REQUIREMENT: Transcribe the following entries word for word. End with the line where "identifiers and rules are ASCII)." appears.

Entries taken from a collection
★ ★ ★
(** * dexom-python, [gpr_rules.py]: gene weights to reaction weights

    A shallow embedding of [src/dexom_python/gpr_rules.py] and the
    properties of its GPR evaluator, of the gene-weight table built by
    the command-line entry point and of the expression discretizer.

    Conventions of the embedding
    - Python [str] values are [string]s (sequences of 8-bit characters;
      identifiers and rules are ASCII).
    - Python [float]s, numpy scalars and symengine's [Integer] and
      [RealDouble] are exact rationals ([Q]); [1e-15] is the rational
      [1 / 10^15].  Rounding is therefore not part of the model, and the
      concrete inputs used below are chosen so that binary64 arithmetic
      takes the same branches.
    - [dict]s are [gmap]s, [set]s are duplicate-free lists (the code
      never depends on their order).
    - [print] appends a line to a console log, exceptions are values of
      [exn]; both are threaded by the small monad [io]. *)

From Stdlib Require Import Ascii QArith Qround Qminmax Sorted.
From stdpp Require Import base option list strings gmap.

Local Open Scope Z_scope.
Set Warnings "-register-all,-clear-no-such-hyp".

(** ** Python's string methods used by the script *)

Module PyStr.

(** [s.startswith(p)] *)
Fixpoint startswith (p s : string) : bool :=
  match p, s with
  | EmptyString, _ => true
  | String a p', String b s' => if Ascii.eqb a b then startswith p' s' else false
  | String _ _, EmptyString => false
  end.

(** [s.replace(old, new)] for a non-empty [old]: occurrences are
    found from the left and do not overlap.  [skip] counts the
    characters of the occurrence just replaced that are still to be
    dropped. *)
Fixpoint replace_go (old new : string) (skip : nat) (s : string) : string :=
  match s with
  | EmptyString => EmptyString
  | String c s' =>
      match skip with
      | S k => replace_go old new k s'
      | O =>
          if startswith old s
          then new +:+ replace_go old new (Nat.pred (String.length old)) s'
          else String c (replace_go old new 0 s')
      end
  end.

(** With an empty [old] Python inserts [new] before every character
    and at the end. *)
Fixpoint interleave (new s : string) : string :=
  match s with
  | EmptyString => new
  | String c s' => new +:+ String c (interleave new s')
  end.

Definition replace (old new s : string) : string :=
  match old with
  | EmptyString => interleave new s
  | String _ _ => replace_go old new 0 s
  end.

(** Characters [str.split()] treats as blanks (the ASCII ones). *)
Definition isspace (c : ascii) : bool :=
  let n := nat_of_ascii c in
  ((9 <=? n)%nat && (n <=? 13)%nat) || ((28 <=? n)%nat && (n <=? 32)%nat).

(** [s.split()]: the maximal runs of non-blank characters. *)
Fixpoint split (s : string) : list string :=
  match s with
  | EmptyString => []
  | String c s' =>
      if isspace c then split s'
      else
        match s' with
        | EmptyString => [String c EmptyString]
        | String c' _ =>
            if isspace c' then String c EmptyString :: split s'
            else
              match split s' with
              | w :: ws => String c w :: ws
              | [] => [String c EmptyString]
              end
        end
  end.

(** [sep.join(l)] *)
Fixpoint join (sep : string) (l : list string) : string :=
  match l with
  | [] => EmptyString
  | [w] => w
  | w :: l' => w +:+ sep +:+ join sep l'
  end.

(** [c in s] for a one-character [c] *)
Fixpoint contains_char (c : ascii) (s : string) : bool :=
  match s with
  | EmptyString => false
  | String b s' => Ascii.eqb c b || contains_char c s'
  end.

Definition is_digit (c : ascii) : bool :=
  let n := nat_of_ascii c in (48 <=? n)%nat && (n <=? 57)%nat.

Fixpoint all_chars (f : ascii → bool) (s : string) : bool :=
  match s with
  | EmptyString => true
  | String c s' => f c && all_chars f s'
  end.

(** [s.isdigit()]: non-empty and made of digits only. *)
Definition isdigit (s : string) : bool :=
  match s with
  | EmptyString => false
  | String _ _ => all_chars is_digit s
  end.

(** [s[:-n]] *)
Definition drop_last (n : nat) (s : string) : string :=
  String.substring 0 (String.length s - n) s.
★ ★ ★
SOLUTION:
(** * dexom-python, [gpr_rules.py]: gene weights to reaction weights

    A shallow embedding of [src/dexom_python/gpr_rules.py] and the
    properties of its GPR evaluator, of the gene-weight table built by
    the command-line entry point and of the expression discretizer.

    Conventions of the embedding
    - Python [str] values are [string]s (sequences of 8-bit characters;
      identifiers and rules are ASCII).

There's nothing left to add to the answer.